According to Fox, Alons claimed she wanted to cry and leave the event after watching Thomas win the 500m freestyle.
‘It all just felt so off and wrong,’ she said. ‘I go to the locker room that day only to see Thomas and realize there is no escape from this nightmare, no matter where I go.
‘I had no idea he was going to be allowed in the women’s locker room as we did not consent to have a man in our locker room… I am immediately on edge every time I enter that locker room afterward, knowing at any moment a man can walk in on me changing.
Alons reportedly resorted to changing in a store cupboard behind the stands, rather than go into the locker room.
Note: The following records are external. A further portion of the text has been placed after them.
Record Organization : Type := mkOrganization {
  org_id : string;
  org_name : string;
  token_usage_policy : option string
}.

(** What [useOrganizationStore.getState()] gives. *)
Record OrgStoreState : Type := mkOrgStoreState {
  userOrganizations : list Organization;
  currentOrganizationId : option string;
  org_isLoading : bool
}.

Inductive WalletDecisionOutcome : Type :=
| use_personal_wallet
| loading
| error (message : string)
| org_wallet_not_available_policy_org (orgId : string)
| user_consent_required (orgId : string)
| use_personal_wallet_for_org (orgId : string)
| user_consent_refused (orgId : string).

Record TokenWallet : Type := mkTokenWallet {
  walletId : string;
  balance : string;
  currency : string;
  updatedAt : Z
}.

(** A JavaScript object used as a dictionary with string keys that are
    not array indices: its entries in insertion order. *)
Definition Dict (V : Type) : Type := list (string * V).

Fixpoint dict_get {V : Type} (d : Dict V) (k : string) : option V :=
  match d with
  | [] => None
  | (k', v) :: d' => if String.eqb k' k then Some v else dict_get d' k
  end.

(** [{ ...d, [k]: v }]: an existing key keeps its place. *)
Fixpoint dict_set {V : Type} (d : Dict V) (k : string) (v : V) : Dict V :=
  match d with
  | [] => [(k, v)]
  | (k', v') :: d' => if String.eqb k' k then (k', v) :: d' else (k', v') :: dict_set d' k v
  end.

(** The part of the store's state the functions below use.  In
    [userOrgTokenConsent] an absent key is [undefined] and [None] as a
    value is [null]. *)
Record WalletState : Type := mkWalletState {
  personalWallet : option TokenWallet;
  organizationWallets : Dict (option TokenWallet);
  userOrgTokenConsent : Dict (option bool);
  isConsentModalOpen : bool;
  currentChatWalletDecision : option WalletDecisionOutcome
}.

Definition setUserOrgTokenConsent (orgId : string) (consent : bool) (st : WalletState)
  : WalletState :=
  {| personalWallet := personalWallet st;
     organizationWallets := organizationWallets st;
     userOrgTokenConsent := dict_set (userOrgTokenConsent st) orgId (Some consent);
     isConsentModalOpen := isConsentModalOpen st;
     currentChatWalletDecision := currentChatWalletDecision st |}.

Definition clearUserOrgTokenConsent (orgId : string) (st : WalletState) : WalletState :=
  {| personalWallet := personalWallet st;
     organizationWallets := organizationWallets st;
     userOrgTokenConsent := dict_set (userOrgTokenConsent st) orgId None;
     isConsentModalOpen := isConsentModalOpen st;
     currentChatWalletDecision := currentChatWalletDecision st |}.

(** [userOrganizations.find(org => org.id === id)]. *)
Definition find_org (orgs : list Organization) (id : string) : option Organization :=
  List.find (fun org => String.eqb (org_id org) id) orgs.

Definition determineChatWallet (orgStoreState : OrgStoreState) (st : WalletState)
    (newChatContextOrgId : option string) : WalletDecisionOutcome :=
  let relevantOrgDetails :=
    match newChatContextOrgId with
    | Some ctx =>
        if negb (String.eqb ctx "") && negb (String.eqb ctx "personal")
        then find_org (userOrganizations orgStoreState) ctx
        else None
    | None => None
    end in
  let currentConsentState := userOrgTokenConsent st in
  match newChatContextOrgId with
  | None => use_personal_wallet
  | Some ctx =>
      if String.eqb ctx "personal" || String.eqb ctx "" then use_personal_wallet
      else
        match relevantOrgDetails with
        | None =>
            if match currentOrganizationId orgStoreState with
               | Some cur => String.eqb cur ctx
               | None => false
               end && org_isLoading orgStoreState
            then loading
            else error ("Organization details for " +:+ ctx +:+
                        " are not available in the current list.")
        | Some details =>
            let orgTokenPolicy :=
              if truthy (token_usage_policy details)
              then default "" (token_usage_policy details)
              else "member_tokens" in
            if String.eqb orgTokenPolicy "organization_tokens" then
              org_wallet_not_available_policy_org ctx
            else if String.eqb orgTokenPolicy "member_tokens" then
              match dict_get currentConsentState ctx with
              | None => user_consent_required ctx
              | Some (Some true) => use_personal_wallet_for_org ctx
              | Some (Some false) => user_consent_refused ctx
              | Some None => user_consent_required ctx
              end
            else if negb (String.eqb orgTokenPolicy "member_tokens")
                    && negb (String.eqb orgTokenPolicy "organization_tokens") then
              error ("Unexpected token usage policy for " +:+ ctx +:+ ": " +:+ orgTokenPolicy)
            else
              error ("Unhandled wallet determination case for org " +:+ ctx +:+ ".")
        end
  end.

(** [Object.entries(wallets).find(([, wallet]) => wallet?.walletId === id)]. *)
Definition find_org_wallet (wallets : Dict (option TokenWallet)) (id : string)
  : option (string * option TokenWallet) :=
  List.find (fun entry => match snd entry with
                          | Some wallet => String.eqb (walletId wallet) id
                          | None => false
                          end) wallets.

Definition with_balance (wallet : TokenWallet) (newBalance : string) (now : Z) : TokenWallet :=
  {| walletId := walletId wallet;
     balance := newBalance;
     currency := currency wallet;
     updatedAt := now |}.

(** The second half of [_handleWalletUpdateNotification]: the first
    organization wallet with that id, if any. *)
Definition update_org_wallet (id newBalance : string) (now : Z) (st : WalletState)
  : WalletState :=
  match find_org_wallet (organizationWallets st) id with
  | Some (orgId, Some orgWallet) =>
      {| personalWallet := personalWallet st;
         organizationWallets :=
           dict_set (organizationWallets st) orgId
             (Some (with_balance orgWallet newBalance now));
         userOrgTokenConsent := userOrgTokenConsent st;
         isConsentModalOpen := isConsentModalOpen st;
         currentChatWalletDecision := currentChatWalletDecision st |}
  | _ => st
  end.

(** [_handleWalletUpdateNotification]; [now] is [new Date()]. *)
Definition handleWalletUpdateNotification (id newBalance : string) (now : Z)
    (st : WalletState) : WalletState :=
  match personalWallet st with
  | Some wallet =>
      if String.eqb (walletId wallet) id then
        {| personalWallet := Some (with_balance wallet newBalance now);
           organizationWallets := organizationWallets st;
           userOrgTokenConsent := userOrgTokenConsent st;
           isConsentModalOpen := isConsentModalOpen st;
           currentChatWalletDecision := currentChatWalletDecision st |}
      else update_org_wallet id newBalance now st
  | None => update_org_wallet id newBalance now st
  end.

(** The wallet ids held in the state. *)
Definition org_wallet_ids (wallets : Dict (option TokenWallet)) : list string :=
  omap (fun entry => walletId <$> snd entry) wallets.

Definition initialWalletState : WalletState :=
  mkWalletState None [] [] false None.

End Wallet.

(** ** [packages/store/src/ai.SendMessage.ts] *)

Module Store.

(** A JSON value, as far as [typeof] and truthiness tell values apart. *)
Inductive Json : Type :=
| JNull
| JBool (b : bool)
| JNumber (n : Z)
| JString (s : string)
| JArray
| JObject.

Definition json_truthy (j : Json) : bool :=
  match j with
  | JNull => false
  | JBool b => b
  | JNumber n => negb (n =? 0)
  | JString s => negb (String.eqb s "")
  | JArray | JObject => true
  end.

Definition json_typeof (j : Json) : string :=
  match j with
  | JNull | JArray | JObject => "object"
  | JBool _ => "boolean"
  | JNumber _ => "number"
  | JString _ => "string"
  end.

(** [a || d] on strings. *)
Definition or_else (a : option string) (d : string) : string :=
  match a with
  | Some s => if String.eqb s "" then d else s
  | None => d
  end.

(** A chat message of the store ([ChatMessage] of [@paynless/types]). *)
Record StoreMessage : Type := mkStoreMessage {
  sm_id : string;
  sm_chat_id : option string;
  sm_role : string;
  sm_content : string;
  sm_status : option string;
  sm_token_usage : option Json
}.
Former University of Kentucky swimmer Kaitlynn Wheeler, meanwhile, spoke about her ‘discomfort’ and ‘fear’.
‘Young women, teenage girls were forced to undress next to a fully intact biological male who exposed himself to us, while we were simultaneously fully exposed,’ Wheeler said.
‘We were never asked. We were never given a choice or another option. We were just expected to be OK with it, to shove down our discomfort, our embarrassment, our fear. Because standing up for ourselves would mean being labeled as intolerant or hateful or bigoted.’
Both Wheeler and Lyons joined a lawsuit against the NCAA, led by fellow former swimmer Riley Gaines. She recently hailed Donald Trump as a ‘champion’ for women’s sport after he declared that the federal government will only recognize two sexes – male and female.